MegaHard, however, is a different can of worms from a Linux distro organization. The rolling release may seem to really give corporate IT shops hope of streamlining but if one considers all of MegaHard’s integration failures in the last few years they are probably going to find that too many of these bigger updates are going to break the corporate PC population necessitating a LOT of rollbacks and stoop labor. And those corporations – everyone? – are going to have to contend with developing a new replacement model for hardware. Back when the Winders version increment was the same (approximately) as obsolescence, replacing boxes was pretty simple in accountant-speak. Now it gets nasty when real need may have to be considered instead of a top down hand-me-down. 

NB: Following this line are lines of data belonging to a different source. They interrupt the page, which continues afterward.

(* ===== verification/UhciSchedule.v ===== *)
(** * UHCI: endpoints and transfers ([drivers/usb/uhci.cpp])

    The state of a device's endpoints, the schedule of queue heads behind the anchor, bulk and
    interrupt transfers, and the driver as a host controller. *)
From S2P Require Import KPrelude PortIO Pci Dma Timers UsbTypes UsbDesc Usb UsbDriver Uhci UhciRequests.

Section Schedule.
Context {W : Type} `{!IO W} `{!DmaOps W} `{!HeapOps W}.
Context (dev : device) (timer : TimerSource W).
(** What a new array of endpoint or interface states holds. *)
Context (stale_endpoint : uhci_endpoint_state) (stale_interface : uhci_interface_state).

Abbreviation MU := (M (driver W uhci_controller)).

(** *** [configure_endpoints] *)

(** One more address state behind the others; a failed allocation is not noticed, and faults when
    the state is filled in. *)
Definition allocate_state (device : usb_device) : MU unit :=
  x ← get (fun x => x);
  let fresh := mkUhciAddress (dev_address device) None (usb_interface_count device) in
  if state_count x =? 0 then
    p ← operator_new sizeof_uhci_address_state;
    if p =? 0 then fault
    else upd (set_states_at (fun _ => p));; upd (set_states (fun _ => [fresh]))
  else
    let old_size := state_count x * sizeof_uhci_address_state in
    p ← krealloc (states_at x) old_size (old_size + sizeof_uhci_address_state);
    if p =? 0 then fault
    else
      upd (set_states_at (fun _ => p));;
      upd (set_states (fun l => take (Z.to_nat (state_count x)) l ++ [fresh])).

(** Stores into the state [k] of the array, its interface [i] and its endpoint [j]. *)
Definition update_state (k : Z) (f : uhci_address_state -> uhci_address_state) : MU unit :=
  l ← get states; of_option (array_get l k);; upd (set_states (alter f (Z.to_nat k))).
Definition update_interface (k i : Z) (f : uhci_interface_state -> uhci_interface_state) : MU unit :=
  l ← get states;
  s ← of_option (array_get l k);
  ifs ← of_option (as_interfaces s);
  of_option (array_get ifs i);;
  update_state k (fun s => mkUhciAddress (as_device_address s) (alter f (Z.to_nat i) <$> as_interfaces s)
                             (as_interfaces_count s)).
Definition find_endpoint (k i j : Z) : MU uhci_endpoint_state :=
  l ← get states;
  s ← of_option (array_get l k);
  ifs ← of_option (as_interfaces s);
  it ← of_option (array_get ifs i);
  es ← of_option (is_endpoints it);
  of_option (array_get es j).
Definition update_endpoint (k i j : Z) (f : uhci_endpoint_state -> uhci_endpoint_state) : MU unit :=
  find_endpoint k i j;;
  update_interface k i (fun it => mkUhciInterface (is_interface_number it) (alter f (Z.to_nat j) <$> is_endpoints it)
                                    (is_endpoint_count it)).

Definition ALIGN_UP (value alignment : Z) : Z := (value + (alignment - 1)) &&& Z.lnot (alignment - 1).

(** The anchor of the schedule, when there is none yet; every frame leads to it from then on. *)
Definition make_anchor : MU unit :=
  base ← base_port;
  alloc ← allocate_dma sizeof_uhci_qh;
  if negb (ret_status alloc =? 0) then mret ()
  else if physical_address alloc >? 0xFFFFFFFF then free_dma (virtual_address alloc)
  else
    upd (set_anchor_phys (fun _ => physical_address alloc));;
    upd (set_anchor (fun _ => virtual_address alloc));;
    w32 (element_link (virtual_address alloc)) 1;;
    w32 (head_link (virtual_address alloc)) 1;;
    '(old_command, ok) ← halt_schedule dev timer base;
    if negb ok then
      upd (set_anchor (fun _ => 0));; free_dma (virtual_address alloc)
    else
      lead_frames (physical_address alloc);;
      start_schedule dev timer base old_command;;
      mret ().

Definition configure_endpoint (device : usb_device) (endpoint_index interface_index : Z) : MU uhci_endpoint_state :=
  ifs ← of_option (interfaces device);
  it ← of_option (array_get ifs interface_index);
  es ← of_option (endpoints it);
  e ← of_option (array_get es endpoint_index);
  let mps := max_packet_size e in
  alloc ← allocate_dma (sizeof_uhci_td + sizeof_uhci_qh + 16 + u32 (ALIGN_UP mps 16));
  if negb (ret_status alloc =? 0) then mret (set_ep_dma (fun _ => alloc) no_uhci_endpoint)
  else if physical_address alloc >? 0xFFFFFFFF then
    free_dma (virtual_address alloc);;
    mret (set_ep_dma (fun _ => mkDma 1 (ret_pages alloc) (virtual_address alloc) (physical_address alloc)) no_uhci_endpoint)
  else
    let a := virtual_address alloc in
    let p := physical_address alloc in
    clear_memory a 16;;
    clear_memory (a + 16) 32;;
    w32 (head_link a) 1;;
    w32 (element_link a) 1;;
    anchored ← get anchor;
    (if anchored =? 0 then make_anchor else mret ());;
    mret (mkUhciEndpoint (dev_address device) (ep_address e) (transfer_type e) (interval e) 0 mps (dev_speed device)
            false alloc a (a + 16) (u32 p) (u32 (p + 16)) (u32 (p + 48))).

(** The endpoints of interface [i]; [false] when one cannot be had. *)
Definition configure_interface (device : usb_device) (k i : Z) : MU bool :=
  ifs ← of_option (interfaces device);
  it ← of_option (array_get ifs i);
  update_interface k i (fun s => mkUhciInterface (bInterfaceNumber (if_descriptor it)) (is_endpoints s) (is_endpoint_count s));;
  update_interface k i (fun s => mkUhciInterface (is_interface_number s) (is_endpoints s) (endpoint_count it));;
  p ← operator_new (endpoint_count it * sizeof_uhci_endpoint_state);
  update_interface k i (fun s => mkUhciInterface (is_interface_number s)
    (if p =? 0 then None else Some (replicate (Z.to_nat (endpoint_count it)) stale_endpoint)) (is_endpoint_count s));;
  while FUEL (fun j =>
    if j <? endpoint_count it then
      e ← configure_endpoint device j i;
      update_endpoint k i j (fun _ => e);;
      mret (if ret_status (ep_dma e) =? 0 then inl (j + 1) else inr false)
    else mret (inr true)) 0.

Definition configure_endpoints (device : usb_device) (bConfigurationValue maxpacketsize address : Z) : MU Z :=
  allocate_state device;;
  upd (set_state_count (fun c => u8 (c + 1)));;
  c ← get state_count;
  let k := c - 1 in
  l ← get states;
  s ← of_option (array_get l k);
  let interfaces_count := as_interfaces_count s in
  p ← operator_new (interfaces_count * sizeof_uhci_interface_state);
  update_state k (fun s => mkUhciAddress (as_device_address s)
    (if p =? 0 then None else Some (replicate (Z.to_nat interfaces_count) stale_interface)) (as_interfaces_count s));;
  while FUEL (fun i =>
    if i <? interfaces_count then
      ok ← configure_interface device k i;
      mret (if (ok : bool) then inl (i + 1) else inr 1)
    else mret (inr 0)) 0.

(** *** The schedule *)

(** The queue head of an endpoint goes in front of the others. *)
Definition link_qh (k i j : Z) : MU bool :=
  anchored ← get anchor;
  ep ← find_endpoint k i j;
  if (anchored =? 0) || (ep_qh ep =? 0) then mret false
  else
    base ← base_port;
    '(old_command, ok) ← halt_schedule dev timer base;
    if negb ok then mret false
    else
      first ← r32 dev (head_link anchored);
      w32 (head_link (ep_qh ep)) first;;
      w32 (head_link anchored) (ep_qh_phys ep ||| 2);;
      update_endpoint k i j (set_scheduled (fun _ => true));;
      ok ← start_schedule dev timer base old_command;
      if negb ok then update_endpoint k i j (set_scheduled (fun _ => false));; mret false
      else mret true.

(** The walk from [previous] to the queue head of the endpoint, which is taken out. *)
Definition unlink_walk (k i j base old_command : Z) (ep : uhci_endpoint_state) (anchored : Z) : MU bool :=
  while FUEL (fun previous =>
    link ← r32 dev (head_link previous);
    if negb (link &&& 1 =? 0) then mret (inr false)
    else if link &&& 2 =? 0 then mret (inr false)
    else
      let next_phys := link &&& u32 (Z.lnot 0x0f) in
      if next_phys =? ep_qh_phys ep then
        next ← r32 dev (head_link (ep_qh ep));
        w32 (head_link previous) next;;
        w32 (head_link (ep_qh ep)) 1;;
        update_endpoint k i j (set_scheduled (fun _ => false));;
        ok ← start_schedule dev timer base old_command;
        mret (inr ok)
      else
        next_virt ← dma_phys_to_virt next_phys;
        mret (if (next_virt =? 0) || (next_virt =? 1) then inr false else inl next_virt)) anchored.

Definition unlink_qh (k i j : Z) : MU bool :=
  anchored ← get anchor;
  ep ← find_endpoint k i j;
  if (anchored =? 0) || (ep_qh ep =? 0) then mret false
  else if negb (scheduled ep) then mret true
  else
    base ← base_port;
    '(old_command, ok) ← halt_schedule dev timer base;
    if negb ok then mret false else unlink_walk k i j base old_command ep anchored.

(** *** [usb_transfer] *)

(** The state of a device is the last one with its address. *)
Definition find_state (l : list uhci_address_state) (count device_address : Z) : option Z :=
  fold_left (fun found k => match l !! k with
                            | Some s => if as_device_address s =? device_address then Some (Z.of_nat k) else found
                            | None => found
                            end) (seq 0 (Z.to_nat count)) None.

Definition terminal_errors := (1 <<< 17) ||| (1 <<< 18) ||| (1 <<< 20) ||| (1 <<< 21) ||| (1 <<< 22).

(** The descriptor of a transfer of [length] bytes. *)
Definition fill_transfer (ep : uhci_endpoint_state) (in_ : bool) (length : Z) : MU unit :=
  clear_memory (ep_td ep) 32;;
  w32 (td_link (ep_td ep)) 1;;
  w32 (td_buffer (ep_td ep)) (ep_buffer_phys ep);;
  w32 (td_token (ep_td ep))
    ((if in_ then USB_PID_IN else USB_PID_OUT) ||| (ep_device_address ep <<< 8) |||
     ((ep_endpoint_address ep &&& 0x0f) <<< 15) ||| ((ep_data_toggle ep &&& 1) <<< 19) ||| UHCI_TOKEN_MAXLEN length);;
  w32 (td_status (ep_td ep))
    (TD_ACTLEN_INIT ||| TD_ACTIVE ||| TD_ERROR_COUNT ||| (if ep_speed ep =? USB_SPEED_LOW then TD_LOW_SPEED else 0)).

(** [Some bytes] are the caller's buffer; it comes back with what arrived in front. *)
Definition copy_in (buffer : option (list Z)) (bytes : list Z) : MU (option (list Z)) :=
  b ← of_option buffer;
  if Z.of_nat (length b) <? Z.of_nat (length bytes) then fault
  else mret (Some (bytes ++ drop (length bytes) b)).
Definition copy_out (dma_buffer : Z) (buffer : option (list Z)) (n : Z) : MU unit :=
  b ← of_option buffer;
  if Z.of_nat (length b) <? n then fault else write_bytes dma_buffer (take (Z.to_nat n) b).

(** The transfer of an endpoint that may be used, behind the checks. The code of a transfer that went
    well is [SUCCESS] in the code, which no header declares; the one of [usb.hpp] is taken. *)
Definition transfer_endpoint (k i j : Z) (ep : uhci_endpoint_state) (transfer : usb_transfer_result)
    (buffer : option (list Z)) (length timeout_ : Z) : MU (usb_transfer_result * option (list Z)) :=
  let answer code := mkResult (hardware_status transfer) (actual_length transfer) (result_index transfer)
                       (result_type transfer) code (endpoint_handle transfer) in
  let in_ := negb (ep_endpoint_address ep &&& 0x80 =? 0) in
  fill_transfer ep in_ length;;
  let dma_buffer := u64 (virtual_address (ep_dma ep) + u64 (ep_buffer_phys ep - physical_address (ep_dma ep))) in
  (if negb in_ && negb (length =? 0) then copy_out dma_buffer buffer length else mret ());;
  w32 (element_link (ep_qh ep)) (ep_td_phys ep);;
  linked ← link_qh k i j;
  if negb linked then mret (answer LINK_ERROR, buffer)
  else
    for_ 0 timeout_ (fun _ _ => wait timer 1) ();;
    unlinked ← unlink_qh k i j;
    if negb unlinked then mret (answer UNLINK_ERROR, buffer)
    else
      status ← r32 dev (td_status (ep_td ep));
      if negb (status &&& TD_ACTIVE =? 0) then mret (answer TRANSFER_TIMEOUT, buffer)
      else if negb (status &&& terminal_errors =? 0) then mret (answer FAILED, buffer)
      else
        let actual := uhci_actual_length status in
        update_endpoint k i j (set_ep_data_toggle (fun t => Z.lxor t 1));;
        if actual >? length then mret (answer FAILED, buffer)
        else
          buffer ← (if in_ && negb (actual =? 0)
                    then bytes ← read_bytes dev dma_buffer actual; copy_in buffer bytes
                    else mret buffer);
          w32 (element_link (ep_qh ep)) 1;;
          mret (mkResult status actual (result_index transfer) (result_type transfer) TRANSFER_SUCCESS
                  (endpoint_handle transfer), buffer).

Definition usb_transfer (endpoint_address : Z) (buffer : option (list Z)) (length timeout_ : Z)
    : MU (usb_transfer_result * option (list Z)) :=
  x ← get (fun x => x);
  let transfer := mkResult 0 0 (c_index (controller x)) UHCI 0 endpoint_address in
  let answer code := mkResult 0 0 (c_index (controller x)) UHCI code endpoint_address in
  let port_index := (endpoint_address &&& 0xFF0000) >>> 16 in
  let interface_index := (endpoint_address &&& 0x00FF00) >>> 8 in
  let endpoint_index := endpoint_address &&& 0x0000FF in
  l ← of_option (ports x);
  port ← of_option (array_get l port_index);
  if negb (connected port) then mret (answer NOT_CONNECTED, buffer)
  else
    device ← of_option (port_device port);
    if negb (discovered device) then mret (answer NOT_DISCOVERED, buffer)
    else
      match find_state (states x) (state_count x) (dev_address device) with
      | None => mret (answer NO_ADDRESS, buffer)
      | Some k =>
          ep ← find_endpoint k interface_index endpoint_index;
          if length >? ep_max_packet_size ep then mret (answer INVALID_LENGTH, buffer)
          else if (length >? 0) && bool_decide (buffer = None) then mret (answer FAILED, buffer)
          else if negb (ep_transfer_type ep =? 2) && negb (ep_transfer_type ep =? 3) then mret (answer FAILED, buffer)
          else transfer_endpoint k interface_index endpoint_index ep transfer buffer length timeout_
      end.

(** ** The driver as a host controller *)

Definition uhci_host : HostController (driver W uhci_controller) := {|
  hc_class_code := 0x0C;
  hc_subclass := 0x03;
  hc_prog_if := 0x00;
  hc_type := IO_BAR;
  hc_controller s := controller (obj s);
  hc_set_controller f s := mkDriver (world s) (set_controller f (obj s));
  hc_ports s := ports (obj s);
  hc_set_ports f s := mkDriver (world s) (set_ports f (obj s));
  hc_ports_count s := ports_count (obj s);
  hc_set_ports_count n s := mkDriver (world s) (set_ports_count (fun _ => n) (obj s));
  Usb.controller_init := Uhci.controller_init dev timer;
  Usb.enumrate_ports := Uhci.enumrate_ports dev;
  Usb.reset_port := Uhci.reset_port dev timer;
  Usb.identify_device := UhciRequests.identify_device dev timer;
  Usb.set_address := UhciRequests.set_address dev timer;
  Usb.usb_send_packet := UhciRequests.usb_send_packet dev timer;
  Usb.configure_endpoints := configure_endpoints;
  scan_ports_override := None
|}.

Context `{!UsbHost W}.

(** [uhci_controller::uhci_controller] *)
Definition uhci_construct : MU Z :=
  upd (set_controller (fun _ => mkController false false [] 0 (mkAddr 0 0 0 0) no_bar 0 0 0 0 0));;
  construct_controller (HostController0 := uhci_host) dev.
End Schedule.
(* ===== verification/UhciSafe.v ===== *)
(** * UHCI: the driver keeps the contract of a host controller

    Over any world that keeps [WorldLaws] and with any controller, the methods that [get_device]
    calls end without a fault, and give back what they borrow. *)
From S2P Require Import KPrelude PortIO Pci Dma Timers UsbTypes UsbDesc UsbDescProofs Usb UsbProofs UsbDriver UsbWorld Uhci UhciRequests UhciSchedule.

Section Safe.
Context {W : Type} `{!IO W} `{!HeapOps W} `{!DmaOps W} (timer : TimerSource W) `{!WorldLaws W timer}.
Context (dev : device).

Abbreviation MU := (M (driver W uhci_controller)).
Abbreviation quiet m := (calm timer m (fun _ => True)).

Lemma calm_uwait ms : 0 <= ms < 1000 -> quiet (wait timer ms : MU unit).
Proof. apply calm_wait. Qed.

Ltac calm_known ::= lazymatch goal with
  | |- calm _ (wait _ _) _ => apply calm_uwait; lia
  end.

Lemma calm_base_port : quiet (base_port : MU Z).
Proof. unfold base_port. calm_go. Qed.

Lemma calm_read_port base port : quiet (uhci_read_port dev base port : MU Z).
Proof. unfold uhci_read_port. calm_go. Qed.

Lemma calm_low_speed base port : quiet (low_speed_status dev base port : MU Z).
Proof. unfold low_speed_status. calm_go. apply calm_read_port. Qed.

Lemma calm_wait_status base h : calm timer (wait_status dev timer base h : MU bool) (fun _ => True).
Proof.
  unfold wait_status. apply (calm_while _ _ _ (fun e => 0 <= e <= 100) _ (fun e => 101 - e)); [lia|unfold FUEL; lia|].
  intros e He. calm_go; apply Z.ltb_lt in E; lia.
Qed.

Lemma calm_halt base : quiet (halt_schedule dev timer base : MU (Z * bool)).
Proof. unfold halt_schedule. calm_go; apply calm_wait_status. Qed.
Lemma calm_start base old : quiet (start_schedule dev timer base old : MU bool).
Proof. unfold start_schedule. calm_go. apply calm_wait_status. Qed.
Lemma chain_of t link td l st k b d txs : td_words t (a + (td - p)) l st k b -> 0 <= td < 2 ^ 32 -> td mod 16 = 0 ->
  d = 0 \/ d = 4 -> link = td + d -> Z.testbit st 23 = true -> st / 2 ^ 27 mod 4 = 3 -> chain (mem_of t) l txs ->
  chain (mem_of t) link (decode st k b :: txs).
Proof.
  intros (H1 & H2 & H3 & H4) Htd Hm Hd -> Ha Hc Ht. destruct (link_to td Htd Hm) as (_ & _ & Hl).
  destruct (Hl d Hd) as (T0 & T1 & E).
  assert (mem_of t (td + 4) = st) as E4 by (unfold mem_of; rewrite <- H2; f_equal; lia).
  assert (mem_of t (td + 8) = k) as E8 by (unfold mem_of; rewrite <- H3; f_equal; lia).
  assert (mem_of t (td + 12) = b) as E12 by (unfold mem_of; rewrite <- H4; f_equal; lia).
  rewrite <- E4, <- E8, <- E12. apply chain_td; [done|done|done|by rewrite E4|by rewrite E4|]. unfold mem_of. by rewrite H1.
Qed.

Lemma built_chain t : built t ->
  chain (mem_of t) (mem_of t (p + 4)) (control_transfer len address mps (p + setup_at count) (p + setup_at count + 8) (low_of low)).
Proof.
  intros (_ & Hsetup & Hdata & Hstatus & _ & Helem). destruct count_zero as (Hl0 & Hc & Hcl). destruct Hphys as (Hp0 & Hp16 & Hplim).
  unfold setup_at, status_at, sizeof_uhci_td in *. change (2 ^ 32) with 4294967296 in *.
  assert (forall x, 0 <= x -> p + x < 4294967296 -> u32 (p + x) = p + x) as Hid
    by (intros; apply u32_id; change (2 ^ 32) with 4294967296; lia).
  destruct (status_word low 0 Hlow ltac:(by left)) as (_ & Sa & Sc & Ss & Sl). rewrite Z.lor_0_r in Sa, Sc, Ss, Sl. cbn [negb Z.eqb] in Ss.
  set (st := TD_ACTIVE ||| TD_ERROR_COUNT ||| low) in *. fold count.
  assert (chain (mem_of t) UHCI_LINK_TERMINATE []) as Hend by (by constructor).
  assert (forall d, d = 0 \/ d = 4 -> chain (mem_of t) (p + (48 + 32 * count) + d)
    [mkTx (if len =? 0 then PID_IN else PID_OUT) address 0 1 0 0 false (low_of low)]) as Hst.
  { intros d Hd. replace (mkTx _ _ _ _ _ _ _ _) with (decode st ((if len =? 0 then USB_PID_IN else USB_PID_OUT) |||
      UHCI_TOKEN_ADDR address ||| UHCI_TOKEN_TOGGLE 1 ||| UHCI_TOKEN_MAXLEN 0) 0).
    - eapply (chain_of _ _ (p + (48 + 32 * count))); [|lia|divlia|exact Hd|done|done|done|exact Hend].
      replace (a + (p + (48 + 32 * count) - p)) with (a + (48 + 32 * count)) by lia. exact Hstatus.
    - rewrite token_decoded, Ss, Sl; [by destruct (len =? 0)|destruct (len =? 0); unfold USB_PID_IN, USB_PID_OUT; lia|done|lia|lia]. }
  assert (forall n d, (Z.of_nat n <= count) -> d = 0 \/ d = 4 ->
    chain (mem_of t) (p + (48 + 32 * (count - Z.of_nat n)) + d)
      (map (data_packet address mps len (p + (48 + 32 * count + 32) + 8) count (low_of low)) (seqZ (count - Z.of_nat n) (Z.of_nat n)) ++
       [mkTx (if len =? 0 then PID_IN else PID_OUT) address 0 1 0 0 false (low_of low)])) as Hdt.
  { induction n as [|n IH]; intros d Hn Hd.
    - replace (count - Z.of_nat 0) with count by lia. by apply Hst.
    - set (i := count - Z.of_nat (S n)). assert (0 <= i < count) as Hi by lia. rewrite seqZ_cons by lia. cbn [map app].
      replace (Z.succ i) with (count - Z.of_nat n) by lia. replace (Z.pred (Z.of_nat (S n))) with (Z.of_nat n) by lia.
      assert (mps * count < len + mps) as Hmc by (unfold count in *; divnia).
      pose proof (Hdata i Hi) as Htd. unfold data_td in Htd.
      destruct (status_word low (if i =? count - 1 then 0 else TD_SPD) Hlow ltac:(destruct (i =? count - 1); [by left|by right]))
        as (_ & Da & Dc & Ds & Dl). fold st in Da, Dc, Ds, Dl, Htd.
      assert (data_packet address mps len (p + (48 + 32 * count + 32) + 8) count (low_of low) i =
        decode (st ||| (if i =? count - 1 then 0 else TD_SPD)) (USB_PID_IN ||| UHCI_TOKEN_ADDR address |||
          UHCI_TOKEN_TOGGLE ((i + 1) mod 2) ||| UHCI_TOKEN_MAXLEN (Z.min mps (len - i * mps)))
          (u32 (u32 (p + (48 + 32 * count + 32) + 8) + i * mps))) as ->.
      { rewrite token_decoded, Ds, Dl by (unfold USB_PID_IN; divlia || nia). unfold data_packet.
        rewrite <- !Z.add_assoc, Hid, u32_id by (change (2 ^ 32) with 4294967296; nia).
        f_equal; [lia|]. by destruct (i =? count - 1). }
      eapply (chain_of _ _ (p + (48 + 32 * i))); [|lia|divlia|exact Hd|done|done|done|].
      + replace (a + (p + (48 + 32 * i) - p)) with (a + 48 + 32 * i) by lia. exact Htd.
      + set (x := if i =? count - 1 then u32 (p + (48 + 32 * count)) else u32 (p + 48) + (i + 1) * 32).
        assert (x = p + (48 + 32 * (count - Z.of_nat n))) as ->.
        { subst x. destruct (Z.eqb_spec i (count - 1)); rewrite Hid by lia; lia. }
        destruct (link_to (p + (48 + 32 * (count - Z.of_nat n)))) as (_ & -> & _); [change (2 ^ 32) with 4294967296; lia|divlia|].
        apply IH; [lia|by right]. }
  assert (mem_of t (p + 4) = p + 16) as -> by (unfold mem_of; replace (a + (p + 4 - p)) with (a + 4) by lia; rewrite Helem; apply Hid; lia).
  unfold control_transfer. fold count. rewrite Hid in Hsetup by lia.
  replace (mkTx PID_SETUP address 0 0 8 (p + (48 + 32 * count + 32)) false (low_of low)) with
    (decode st (USB_PID_SETUP ||| UHCI_TOKEN_ADDR address ||| UHCI_TOKEN_MAXLEN 8) (p + (48 + 32 * count + 32))).
  - eapply (chain_of _ _ (p + 16) _ _ _ _ 0); [|lia|divlia|by left|lia|done|done|].
    + replace (a + (p + 16 - p)) with (a + 16) by lia. rewrite <- (Hid (48 + 32 * count + 32)) by lia. exact Hsetup.
    + specialize (Hdt (Z.to_nat count) 0). replace (count - Z.of_nat (Z.to_nat count)) with 0 in Hdt by lia.
      rewrite Z2Nat.id in Hdt by lia. replace (p + (48 + 32 * 0) + 0) with (p + 48) in Hdt by lia. apply Hdt; [lia|by left].
  - pose proof (token_decoded USB_PID_SETUP address 0 8 st (p + (48 + 32 * count + 32)) ltac:(unfold USB_PID_SETUP; lia) Haddr ltac:(lia) ltac:(lia)) as E.
    unfold UHCI_TOKEN_TOGGLE in E. rewrite Z.shiftl_0_l, Z.lor_0_r in E. rewrite E, Ss, Sl. done.
Qed.
End Request.

(** C11: for every control request without data or with data to the host, in a region below 4 GiB
    that the controller does not store into, what [usb_send_packet] builds is what a controller
    reads as that transfer when it starts at the queue head: the SETUP stage with the eight bytes of
    the packet, data packets that cover the buffer without a gap, with alternating toggles from
    DATA1 on, short packets only expected before the last one, and a status stage in the other
    direction with DATA1; the queue head is the last, every descriptor is active with three errors
    allowed, and nothing outside of the structures is stored. *)
Theorem request_chain_correct {W} `{!IO W} (dev : device) (a p : Z) (packet : usb_setup_packet) (low mps address : Z)
    (s : driver W uhci_controller) :
  let len := wLength packet in
  let count := (len + mps - 1) / mps in
  packet_ok packet -> low_bit low -> len <= 4096 -> 1 <= mps <= 1024 -> 0 <= address < 128 ->
  (len <> 0 -> BmRequestType packet &&& 0x80 <> 0) ->
  0 <= p /\ p mod 16 = 0 /\ p + setup_at count + 8 + len <= 2 ^ 32 -> unchanged dev a (a + setup_at count + 8) ->
  exists s', fill_request dev a p packet low mps len count address s = Done () s' /\ obj s' = obj s /\
    stores_in a (a + setup_at count + 8) (trace s) (trace s') /\
    let mem := mem_of a p (trace s') in
    mem p = UHCI_LINK_TERMINATE /\ packet_at (trace s') (a + setup_at count) = packet /\
    chain mem (mem (p + 4)) (control_transfer len address mps (p + setup_at count) (p + setup_at count + 8) (low_of low)).
Proof.
  intros len count Hp Hlow Hlen Hmps Haddr Hin Hphys Hdev.
  destruct (wp_inv _ _ _ (wp_fill_request dev a p packet low mps address Hp Hlow Hlen Hmps Haddr Hin Hphys Hdev s)) as ([] & s' & E & [Eo Es] & B).
  exists s'. split; [exact E|]. split; [done|]. split; [done|]. cbn zeta. split; [|split; [apply B|]].
  - unfold mem_of. rewrite Z.sub_diag, Z.add_0_r. apply B.
  - by apply (built_chain a p packet low mps address Hp Hlow Hlen Hmps Haddr Hphys).
Qed.

(** A memory, and the request for a device descriptor in packets of 8 bytes. *)
#[local] Instance trace_IO : IO (list event).
Proof. by refine {| trace t := t; set_trace t _ := t |}. Defined.
Definition sample_object : uhci_controller :=
  mkUhci (mkController true false [] 0 (mkAddr 0 0 0 0) no_bar 0xC000 0x0c 0x03 0x00 0) None 2 0x9000 [] 0 0 0 0 1.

This also seems to be yet another sign that MegaHard is abandoning the home and small business marketplaces. People who don’t have IT staff are going to view bigger updates and more likely dead boxes as increased reason to join the ranks of those who get an update/upgrade only when they buy a new box. Are they just abandoning their largest population market to Chrome? The World Wonders.

Think Chinese Curse. 

No Hackencruz

Saturn’s day. Higher air temperature than yesterday. Amazing collection of caravans in the park. Most of parking lot blocked off with orange cones so I had to hike in to the trail. The whole thing rather reminded me of the Berlin segment of the Indiana Jones Grail Quest movie. Even had what passes for book burning: smokers and peanut roasting devices. Not many goosesteppers in evidence but they are only early risers when they are practicing theo-fascism?

I noticed the face scroll was loaded with all sorts of grr brr about the Texas theo-fascism incident. Great polarity! The demodenialists were bemoaning the execution of thems while the reprodenialists were trumpeting the whupping of terrorists. Sometimes I think the only difference among religionists is their weapons of choice. Almost all of them seem to be engaged in ‘be us or be dead”. 

My struggles against the waywardness of upgrade seem to be on a smooth path. Everything is working well so far and I have had no problems installing the clients I need. Only problem is remembering names. Of clients, that is. My experiment with Debian itself is concluded for now. Too many burnt fingers. Not that I am satisfied with any distribution right now but that is a set of thoughts that seems worth exploring further.

Evidently we are in a news vacancy. Or I am not bending attention span that way. Not sure which yet. 

And I am definitely going o stay away from the park until tomorrow morning. Politicians are much more irritating than pollen.